Records from a dataset:
<<<<

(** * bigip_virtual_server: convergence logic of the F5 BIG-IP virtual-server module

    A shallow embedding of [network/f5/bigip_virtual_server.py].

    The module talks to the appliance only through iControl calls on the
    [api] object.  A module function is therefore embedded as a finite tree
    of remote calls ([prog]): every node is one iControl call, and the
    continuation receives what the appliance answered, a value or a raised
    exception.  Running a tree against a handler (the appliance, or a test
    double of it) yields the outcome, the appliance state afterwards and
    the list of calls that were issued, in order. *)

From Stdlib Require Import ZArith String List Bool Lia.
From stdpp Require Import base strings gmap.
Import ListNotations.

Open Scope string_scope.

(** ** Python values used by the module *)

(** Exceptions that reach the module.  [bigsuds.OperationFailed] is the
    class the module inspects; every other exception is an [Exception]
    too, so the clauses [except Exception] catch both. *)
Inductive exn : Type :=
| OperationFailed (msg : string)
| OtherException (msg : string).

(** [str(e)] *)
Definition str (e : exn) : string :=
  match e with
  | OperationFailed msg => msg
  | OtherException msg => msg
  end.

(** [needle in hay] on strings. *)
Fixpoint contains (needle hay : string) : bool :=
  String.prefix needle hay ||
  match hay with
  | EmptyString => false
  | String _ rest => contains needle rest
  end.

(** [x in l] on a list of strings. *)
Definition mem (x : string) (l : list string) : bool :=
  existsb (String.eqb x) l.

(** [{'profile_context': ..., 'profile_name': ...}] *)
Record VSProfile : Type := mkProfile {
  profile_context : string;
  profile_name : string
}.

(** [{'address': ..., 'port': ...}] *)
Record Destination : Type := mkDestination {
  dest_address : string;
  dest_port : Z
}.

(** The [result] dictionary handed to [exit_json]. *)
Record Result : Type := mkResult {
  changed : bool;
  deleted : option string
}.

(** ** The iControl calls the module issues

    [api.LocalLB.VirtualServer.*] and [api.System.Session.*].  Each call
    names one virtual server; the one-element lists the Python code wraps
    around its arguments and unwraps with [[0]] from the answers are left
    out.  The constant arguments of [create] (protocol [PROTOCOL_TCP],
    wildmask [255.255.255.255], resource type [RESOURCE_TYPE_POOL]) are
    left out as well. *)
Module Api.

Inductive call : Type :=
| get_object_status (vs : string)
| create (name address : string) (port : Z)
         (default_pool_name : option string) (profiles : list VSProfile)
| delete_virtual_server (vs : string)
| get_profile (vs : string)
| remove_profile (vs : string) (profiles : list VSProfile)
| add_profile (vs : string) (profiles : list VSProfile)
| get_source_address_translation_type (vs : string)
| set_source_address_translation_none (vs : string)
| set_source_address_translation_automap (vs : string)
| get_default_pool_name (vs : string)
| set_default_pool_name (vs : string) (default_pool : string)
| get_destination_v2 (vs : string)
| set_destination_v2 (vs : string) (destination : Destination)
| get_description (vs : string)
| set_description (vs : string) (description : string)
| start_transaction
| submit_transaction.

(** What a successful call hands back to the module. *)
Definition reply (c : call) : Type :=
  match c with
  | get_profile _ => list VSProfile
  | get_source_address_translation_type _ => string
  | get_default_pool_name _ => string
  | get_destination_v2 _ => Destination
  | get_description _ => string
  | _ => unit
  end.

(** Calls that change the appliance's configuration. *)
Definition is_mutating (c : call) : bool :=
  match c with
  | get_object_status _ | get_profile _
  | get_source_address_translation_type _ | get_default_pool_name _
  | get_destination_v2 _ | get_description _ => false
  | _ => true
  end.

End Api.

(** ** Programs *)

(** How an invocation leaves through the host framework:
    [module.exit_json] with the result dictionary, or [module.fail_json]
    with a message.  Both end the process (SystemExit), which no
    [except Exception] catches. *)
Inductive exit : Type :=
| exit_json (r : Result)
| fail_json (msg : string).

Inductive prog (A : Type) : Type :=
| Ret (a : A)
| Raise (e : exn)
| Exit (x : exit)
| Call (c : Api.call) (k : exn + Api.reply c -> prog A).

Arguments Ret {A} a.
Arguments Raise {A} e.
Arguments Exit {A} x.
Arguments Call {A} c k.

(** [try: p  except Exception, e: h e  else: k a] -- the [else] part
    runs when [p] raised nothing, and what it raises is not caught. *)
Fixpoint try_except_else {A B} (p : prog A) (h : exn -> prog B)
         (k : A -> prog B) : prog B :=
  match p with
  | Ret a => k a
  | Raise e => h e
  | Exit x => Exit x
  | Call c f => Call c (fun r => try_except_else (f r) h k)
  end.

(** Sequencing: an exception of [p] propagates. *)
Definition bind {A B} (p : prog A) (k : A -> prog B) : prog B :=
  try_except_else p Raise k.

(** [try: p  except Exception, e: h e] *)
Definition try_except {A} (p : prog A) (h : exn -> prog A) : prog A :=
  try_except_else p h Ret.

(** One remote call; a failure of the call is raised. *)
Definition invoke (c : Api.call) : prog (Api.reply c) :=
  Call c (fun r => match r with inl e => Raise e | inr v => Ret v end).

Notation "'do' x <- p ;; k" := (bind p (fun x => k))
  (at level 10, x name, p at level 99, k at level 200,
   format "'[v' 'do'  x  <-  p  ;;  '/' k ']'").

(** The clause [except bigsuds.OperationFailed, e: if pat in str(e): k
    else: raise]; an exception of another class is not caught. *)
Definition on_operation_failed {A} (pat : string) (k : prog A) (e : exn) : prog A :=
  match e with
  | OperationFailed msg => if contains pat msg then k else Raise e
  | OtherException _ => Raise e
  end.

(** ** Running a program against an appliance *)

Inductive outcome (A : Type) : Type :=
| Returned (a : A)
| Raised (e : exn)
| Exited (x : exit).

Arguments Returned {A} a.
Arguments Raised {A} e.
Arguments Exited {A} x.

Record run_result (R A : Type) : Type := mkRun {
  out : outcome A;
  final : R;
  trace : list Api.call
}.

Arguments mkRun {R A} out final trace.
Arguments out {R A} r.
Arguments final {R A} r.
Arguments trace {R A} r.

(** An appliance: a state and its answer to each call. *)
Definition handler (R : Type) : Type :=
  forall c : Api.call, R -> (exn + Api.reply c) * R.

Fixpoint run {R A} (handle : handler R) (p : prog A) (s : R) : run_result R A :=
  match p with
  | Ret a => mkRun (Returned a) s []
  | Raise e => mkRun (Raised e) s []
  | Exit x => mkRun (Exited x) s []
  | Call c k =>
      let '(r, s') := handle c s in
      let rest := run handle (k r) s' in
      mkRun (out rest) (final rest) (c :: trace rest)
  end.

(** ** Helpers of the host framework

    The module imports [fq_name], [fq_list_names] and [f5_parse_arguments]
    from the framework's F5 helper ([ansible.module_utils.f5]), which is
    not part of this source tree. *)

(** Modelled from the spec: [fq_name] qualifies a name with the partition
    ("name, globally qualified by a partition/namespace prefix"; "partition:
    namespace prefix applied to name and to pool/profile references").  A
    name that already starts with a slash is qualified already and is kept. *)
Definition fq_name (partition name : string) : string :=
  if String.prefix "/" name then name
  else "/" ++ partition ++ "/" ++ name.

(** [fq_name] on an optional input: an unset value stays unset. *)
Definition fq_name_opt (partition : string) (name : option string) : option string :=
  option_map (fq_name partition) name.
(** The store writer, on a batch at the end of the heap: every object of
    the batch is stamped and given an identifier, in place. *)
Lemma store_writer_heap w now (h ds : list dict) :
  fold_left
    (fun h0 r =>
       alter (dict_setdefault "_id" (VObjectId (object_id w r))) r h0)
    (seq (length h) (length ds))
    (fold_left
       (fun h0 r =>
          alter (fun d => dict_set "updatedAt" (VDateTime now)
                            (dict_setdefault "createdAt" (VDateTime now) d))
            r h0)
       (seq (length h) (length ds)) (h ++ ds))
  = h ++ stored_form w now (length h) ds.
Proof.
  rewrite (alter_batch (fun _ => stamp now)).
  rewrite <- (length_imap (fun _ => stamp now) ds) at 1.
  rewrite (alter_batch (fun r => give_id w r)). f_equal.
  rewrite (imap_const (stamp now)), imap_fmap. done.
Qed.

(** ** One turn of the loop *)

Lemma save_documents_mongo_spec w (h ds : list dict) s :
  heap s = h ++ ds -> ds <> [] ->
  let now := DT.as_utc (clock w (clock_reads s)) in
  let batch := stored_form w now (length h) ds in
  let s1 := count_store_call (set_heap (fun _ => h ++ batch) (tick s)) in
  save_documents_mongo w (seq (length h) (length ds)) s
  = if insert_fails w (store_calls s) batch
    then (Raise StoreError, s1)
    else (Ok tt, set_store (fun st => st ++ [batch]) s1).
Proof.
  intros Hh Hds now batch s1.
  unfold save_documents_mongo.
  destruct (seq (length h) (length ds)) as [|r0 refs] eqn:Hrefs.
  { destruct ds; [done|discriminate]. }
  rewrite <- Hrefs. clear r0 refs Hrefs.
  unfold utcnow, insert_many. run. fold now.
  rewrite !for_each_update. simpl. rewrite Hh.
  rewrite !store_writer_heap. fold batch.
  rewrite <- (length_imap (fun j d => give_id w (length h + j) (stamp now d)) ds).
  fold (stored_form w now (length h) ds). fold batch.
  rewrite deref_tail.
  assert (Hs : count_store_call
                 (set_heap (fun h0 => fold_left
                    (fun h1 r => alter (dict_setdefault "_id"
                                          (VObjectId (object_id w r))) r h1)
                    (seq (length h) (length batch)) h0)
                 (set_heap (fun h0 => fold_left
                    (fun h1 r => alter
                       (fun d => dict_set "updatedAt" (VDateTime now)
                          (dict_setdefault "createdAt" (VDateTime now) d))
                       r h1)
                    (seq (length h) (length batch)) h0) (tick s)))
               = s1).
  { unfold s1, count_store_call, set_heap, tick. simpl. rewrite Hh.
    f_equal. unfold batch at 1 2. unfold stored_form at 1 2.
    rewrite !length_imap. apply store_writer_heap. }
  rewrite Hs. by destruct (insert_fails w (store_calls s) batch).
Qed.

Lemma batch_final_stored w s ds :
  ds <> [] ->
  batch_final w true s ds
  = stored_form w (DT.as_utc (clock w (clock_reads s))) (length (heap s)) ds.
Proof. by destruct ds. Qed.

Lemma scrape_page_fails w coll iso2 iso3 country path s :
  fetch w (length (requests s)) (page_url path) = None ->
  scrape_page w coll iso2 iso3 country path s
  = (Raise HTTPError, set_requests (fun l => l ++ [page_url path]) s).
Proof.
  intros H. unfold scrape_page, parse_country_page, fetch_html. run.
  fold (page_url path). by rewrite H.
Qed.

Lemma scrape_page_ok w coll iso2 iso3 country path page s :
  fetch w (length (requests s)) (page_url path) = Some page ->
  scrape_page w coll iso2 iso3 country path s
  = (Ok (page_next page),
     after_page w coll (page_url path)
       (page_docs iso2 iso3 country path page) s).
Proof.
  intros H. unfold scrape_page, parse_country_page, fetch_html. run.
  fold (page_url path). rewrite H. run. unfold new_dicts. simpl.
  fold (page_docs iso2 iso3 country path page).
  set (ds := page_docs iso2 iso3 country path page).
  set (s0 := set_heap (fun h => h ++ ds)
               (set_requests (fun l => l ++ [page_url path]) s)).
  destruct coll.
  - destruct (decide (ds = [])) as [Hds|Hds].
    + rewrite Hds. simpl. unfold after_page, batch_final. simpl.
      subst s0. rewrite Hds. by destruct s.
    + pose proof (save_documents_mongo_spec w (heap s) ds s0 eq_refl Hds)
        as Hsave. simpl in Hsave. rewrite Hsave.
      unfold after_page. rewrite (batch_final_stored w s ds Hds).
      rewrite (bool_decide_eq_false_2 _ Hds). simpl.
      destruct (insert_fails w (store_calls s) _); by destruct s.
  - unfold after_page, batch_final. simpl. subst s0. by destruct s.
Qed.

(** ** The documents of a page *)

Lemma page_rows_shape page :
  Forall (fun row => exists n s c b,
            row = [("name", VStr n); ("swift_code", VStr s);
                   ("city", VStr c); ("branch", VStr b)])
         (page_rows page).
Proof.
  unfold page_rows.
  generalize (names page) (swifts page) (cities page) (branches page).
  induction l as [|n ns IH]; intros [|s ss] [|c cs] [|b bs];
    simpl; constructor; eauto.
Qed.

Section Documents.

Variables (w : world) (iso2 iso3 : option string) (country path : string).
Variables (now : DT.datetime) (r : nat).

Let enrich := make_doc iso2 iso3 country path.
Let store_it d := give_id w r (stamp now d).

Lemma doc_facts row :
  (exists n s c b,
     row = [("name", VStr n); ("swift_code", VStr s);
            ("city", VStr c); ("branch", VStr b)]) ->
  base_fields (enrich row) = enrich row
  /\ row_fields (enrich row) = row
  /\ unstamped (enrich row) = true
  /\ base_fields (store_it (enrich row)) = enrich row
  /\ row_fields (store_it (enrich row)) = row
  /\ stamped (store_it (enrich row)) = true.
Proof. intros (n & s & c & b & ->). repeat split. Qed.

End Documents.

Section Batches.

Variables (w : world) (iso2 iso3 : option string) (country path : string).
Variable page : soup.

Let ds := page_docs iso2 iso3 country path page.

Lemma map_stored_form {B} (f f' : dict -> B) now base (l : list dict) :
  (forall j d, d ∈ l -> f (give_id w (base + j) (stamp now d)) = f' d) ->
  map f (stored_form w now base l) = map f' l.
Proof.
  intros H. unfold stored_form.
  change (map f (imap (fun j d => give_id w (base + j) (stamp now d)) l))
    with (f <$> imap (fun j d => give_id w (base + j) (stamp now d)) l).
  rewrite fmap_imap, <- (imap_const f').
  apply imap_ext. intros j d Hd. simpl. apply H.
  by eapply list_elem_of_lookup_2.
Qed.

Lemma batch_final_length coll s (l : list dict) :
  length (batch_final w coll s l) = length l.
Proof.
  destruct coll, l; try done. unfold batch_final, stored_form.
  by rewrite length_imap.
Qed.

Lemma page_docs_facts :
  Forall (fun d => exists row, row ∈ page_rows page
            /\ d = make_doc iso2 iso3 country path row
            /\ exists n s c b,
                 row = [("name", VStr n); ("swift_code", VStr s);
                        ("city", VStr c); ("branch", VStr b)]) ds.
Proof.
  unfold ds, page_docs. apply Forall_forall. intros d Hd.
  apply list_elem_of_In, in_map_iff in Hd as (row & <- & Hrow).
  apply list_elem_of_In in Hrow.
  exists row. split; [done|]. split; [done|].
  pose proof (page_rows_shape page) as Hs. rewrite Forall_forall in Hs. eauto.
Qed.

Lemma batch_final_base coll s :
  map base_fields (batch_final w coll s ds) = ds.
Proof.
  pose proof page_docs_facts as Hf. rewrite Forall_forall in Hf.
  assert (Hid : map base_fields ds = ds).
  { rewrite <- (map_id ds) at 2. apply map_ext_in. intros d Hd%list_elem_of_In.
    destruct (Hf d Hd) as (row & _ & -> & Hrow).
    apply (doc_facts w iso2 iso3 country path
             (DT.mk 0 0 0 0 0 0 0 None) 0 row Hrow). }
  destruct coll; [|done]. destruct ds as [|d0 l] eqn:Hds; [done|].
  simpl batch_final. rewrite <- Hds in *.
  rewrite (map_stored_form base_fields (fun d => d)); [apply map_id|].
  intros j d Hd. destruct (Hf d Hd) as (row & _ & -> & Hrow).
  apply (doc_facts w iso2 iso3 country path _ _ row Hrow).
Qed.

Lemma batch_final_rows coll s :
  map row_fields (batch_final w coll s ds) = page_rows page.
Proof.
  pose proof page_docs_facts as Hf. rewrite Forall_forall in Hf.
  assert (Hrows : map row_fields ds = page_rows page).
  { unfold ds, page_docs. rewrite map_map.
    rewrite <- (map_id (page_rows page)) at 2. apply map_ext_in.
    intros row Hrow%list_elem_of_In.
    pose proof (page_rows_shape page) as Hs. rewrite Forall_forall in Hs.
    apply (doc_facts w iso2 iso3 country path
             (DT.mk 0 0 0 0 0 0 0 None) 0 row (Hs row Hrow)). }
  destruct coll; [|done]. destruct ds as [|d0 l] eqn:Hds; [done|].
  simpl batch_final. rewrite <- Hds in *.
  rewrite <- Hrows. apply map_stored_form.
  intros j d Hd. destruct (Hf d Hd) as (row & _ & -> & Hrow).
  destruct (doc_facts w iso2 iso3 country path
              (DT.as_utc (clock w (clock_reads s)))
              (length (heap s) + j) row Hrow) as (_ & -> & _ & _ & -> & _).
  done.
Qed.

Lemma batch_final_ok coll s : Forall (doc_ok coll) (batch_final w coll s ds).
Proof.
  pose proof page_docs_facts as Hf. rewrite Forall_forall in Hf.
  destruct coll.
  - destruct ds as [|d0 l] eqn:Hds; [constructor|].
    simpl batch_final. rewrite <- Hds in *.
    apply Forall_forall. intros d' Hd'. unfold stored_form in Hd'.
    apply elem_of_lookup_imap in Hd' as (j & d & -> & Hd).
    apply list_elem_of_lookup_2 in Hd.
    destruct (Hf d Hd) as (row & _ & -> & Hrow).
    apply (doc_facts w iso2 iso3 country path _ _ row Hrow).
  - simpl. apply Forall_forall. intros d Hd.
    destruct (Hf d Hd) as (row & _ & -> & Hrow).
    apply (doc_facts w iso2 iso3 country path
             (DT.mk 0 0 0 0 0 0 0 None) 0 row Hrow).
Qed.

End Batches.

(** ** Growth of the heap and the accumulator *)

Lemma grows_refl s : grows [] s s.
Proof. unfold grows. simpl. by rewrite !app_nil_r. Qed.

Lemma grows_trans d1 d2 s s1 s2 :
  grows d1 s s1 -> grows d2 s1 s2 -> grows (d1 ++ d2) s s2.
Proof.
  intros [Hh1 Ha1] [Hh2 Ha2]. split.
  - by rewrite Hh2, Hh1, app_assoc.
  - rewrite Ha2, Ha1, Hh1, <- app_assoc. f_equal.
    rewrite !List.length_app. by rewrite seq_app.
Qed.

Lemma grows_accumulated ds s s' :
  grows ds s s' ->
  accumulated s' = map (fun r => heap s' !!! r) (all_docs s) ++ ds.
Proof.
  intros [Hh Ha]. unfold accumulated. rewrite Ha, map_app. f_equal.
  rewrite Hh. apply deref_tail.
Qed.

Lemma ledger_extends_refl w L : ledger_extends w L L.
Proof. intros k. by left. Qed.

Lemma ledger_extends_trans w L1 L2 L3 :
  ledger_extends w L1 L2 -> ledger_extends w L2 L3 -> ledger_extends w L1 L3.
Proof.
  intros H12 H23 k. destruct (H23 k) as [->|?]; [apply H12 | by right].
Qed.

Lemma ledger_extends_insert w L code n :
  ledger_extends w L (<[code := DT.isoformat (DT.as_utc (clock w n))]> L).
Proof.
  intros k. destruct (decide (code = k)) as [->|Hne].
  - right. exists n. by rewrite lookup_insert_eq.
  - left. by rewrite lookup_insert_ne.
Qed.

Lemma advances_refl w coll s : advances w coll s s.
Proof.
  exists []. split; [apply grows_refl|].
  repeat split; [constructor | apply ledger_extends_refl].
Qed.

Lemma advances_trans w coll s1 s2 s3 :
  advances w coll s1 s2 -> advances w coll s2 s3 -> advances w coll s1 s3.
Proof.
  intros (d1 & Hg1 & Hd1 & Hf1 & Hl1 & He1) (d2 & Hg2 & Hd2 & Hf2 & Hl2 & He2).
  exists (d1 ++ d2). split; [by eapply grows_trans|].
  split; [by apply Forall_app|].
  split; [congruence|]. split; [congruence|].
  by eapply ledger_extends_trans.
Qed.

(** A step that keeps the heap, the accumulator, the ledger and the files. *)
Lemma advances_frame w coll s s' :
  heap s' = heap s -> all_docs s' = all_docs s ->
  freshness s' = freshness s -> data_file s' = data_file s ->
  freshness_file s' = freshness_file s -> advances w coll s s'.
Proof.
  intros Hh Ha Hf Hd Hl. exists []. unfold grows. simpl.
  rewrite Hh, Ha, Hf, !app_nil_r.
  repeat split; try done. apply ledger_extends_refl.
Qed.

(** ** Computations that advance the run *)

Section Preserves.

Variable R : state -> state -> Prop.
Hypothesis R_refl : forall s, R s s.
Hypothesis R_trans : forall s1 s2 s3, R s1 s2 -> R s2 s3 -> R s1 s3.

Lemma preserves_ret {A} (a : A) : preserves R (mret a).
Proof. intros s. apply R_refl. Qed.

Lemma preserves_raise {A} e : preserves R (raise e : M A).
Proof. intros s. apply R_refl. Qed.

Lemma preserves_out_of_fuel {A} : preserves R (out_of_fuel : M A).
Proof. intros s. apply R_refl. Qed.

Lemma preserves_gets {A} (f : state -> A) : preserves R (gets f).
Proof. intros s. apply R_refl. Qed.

>>>>

#### [EXERCISE GOAL]
The word to look for is "partition"; copy out every line of the entries that holds it.

#### [FINISHED TASK]
(** Modelled from the spec: [fq_name] qualifies a name with the partition
    ("name, globally qualified by a partition/namespace prefix"; "partition:
Definition fq_name (partition name : string) : string :=
  else "/" ++ partition ++ "/" ++ name.
Definition fq_name_opt (partition : string) (name : option string) : option string :=
  option_map (fq_name partition) name.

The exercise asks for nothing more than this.